He recounted for me the details I’ve reported above, about that day in Vietnam when he went down. The struggles that ensued. The bulk of our interview, though, was about the work he was doing for Salvadoran civilians, rebel fighters, and for government soldiers, too. For, besides the old man and his new leg, Dave’s corner of the Hanger shop included artificial limbs he was building to bring back to Central America.

His was an equal-opportunity mission of mercy.


The Front Lines


CLOCKWISE (from upper left): One of Dave’s trainees work to fit a prosthetic arm in Sierra Leone in 2000; Dave (kneeling) poses with trainees in Havana, Cuba, in 1989; in Nicaragua in 1998; with his graduated technicians in Goma in the Congo in 2018; with a trainee in Sierra Leon in 2000; with prosthetic technicians in Russia in 1989; and posing with his trainees in Goma. in 2018.

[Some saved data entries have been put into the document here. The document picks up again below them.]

(** [_KEY_VERSION.fullmatch(version)] *)
Definition key_version_match (version : string) : bool :=
  (1 <=? slen version) && (slen version <=? 32) && forallb key_version_character (chars version).

Definition valid_keyring (limits : ExecutionLimits.t) (keys : list HmacKeyVersion.t) : bool :=
  negb (match keys with [] => true | _ => false end
        || (ExecutionLimits.max_historical_hmac_keys limits <? len keys)
        || negb (bool_decide (NoDup (HmacKeyVersion.version <$> keys)))
        || existsb (λ key, negb (key_version_match (HmacKeyVersion.version key))) keys
        || existsb (λ key, slen (HmacKeyVersion.secret key) <? 32) keys).

(** [_key_by_version] *)
Definition _key_by_version (keys : list HmacKeyVersion.t) (version : string) : option HmacKeyVersion.t :=
  List.find (λ key, eqv (HmacKeyVersion.version key) version) keys.

(** Seconds of a timestamp: [int(t.timestamp())] and [math.ceil(t.timestamp())]. *)
Definition timestamp_int (t : instant) : Z := Z.quot t 1000000.
Definition timestamp_ceil (t : instant) : Z := - (- t / 1000000).

(** [datetime.fromtimestamp(n, UTC)] raises outside the years 1 to 9999. *)
Definition fromtimestamp (n : Z) : option instant :=
  if (-62135596800 <=? n) && (n <=? 253402300799) then Some (seconds n) else None.

Section admission.
Context `{Externals} (self : ExecutionService.t).
Implicit Types (context : WorkspaceContext.t) (claims : ConfirmationClaims.t).

Definition limits : ExecutionLimits.t := ExecutionService.limits self.

(** ** Arguments *)

(** [_normalize_arguments]: the document as stored, and its digest. *)
Definition _normalize_arguments (arguments : Json.t) : result exn (Json.t * string) :=
  let invalid {A} : result exn A := failure ExecutionFailureCode.INVALID_ARGUMENTS in
  match Metadata.validate_bounded_json arguments with
  | Err _ => invalid
  | Ok _ =>
      match json_dumps arguments with
      | None => invalid
      | Some encoded =>
          if ExecutionLimits.max_argument_bytes limits <? slen encoded
          then failure ExecutionFailureCode.ARGUMENT_LIMIT
          else match json_loads encoded with
               | Some (Json.Dict items) => Ok (Json.Dict items, sha256_hex encoded)
               | _ => invalid
               end
      end
  end.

If this were a movie—and “The Wake Up Call” helps to cover some of this territory—there would follow a sequence of images. Jungle towns. Battered historic cities. War zones. Territories whose precincts are in one warlords’ hands one week and in another’s the next.

In photographs you can track the wide swath Dave and his teams cut as they bounded around the world. There is a photo of a white helicopter that fluttered him into one outback clinic in Sierra Leone. There he is, tenderly handling the stumps of childrens’ limbs in places as far-flung as Jordan, Ethiopia, and Nicaragua.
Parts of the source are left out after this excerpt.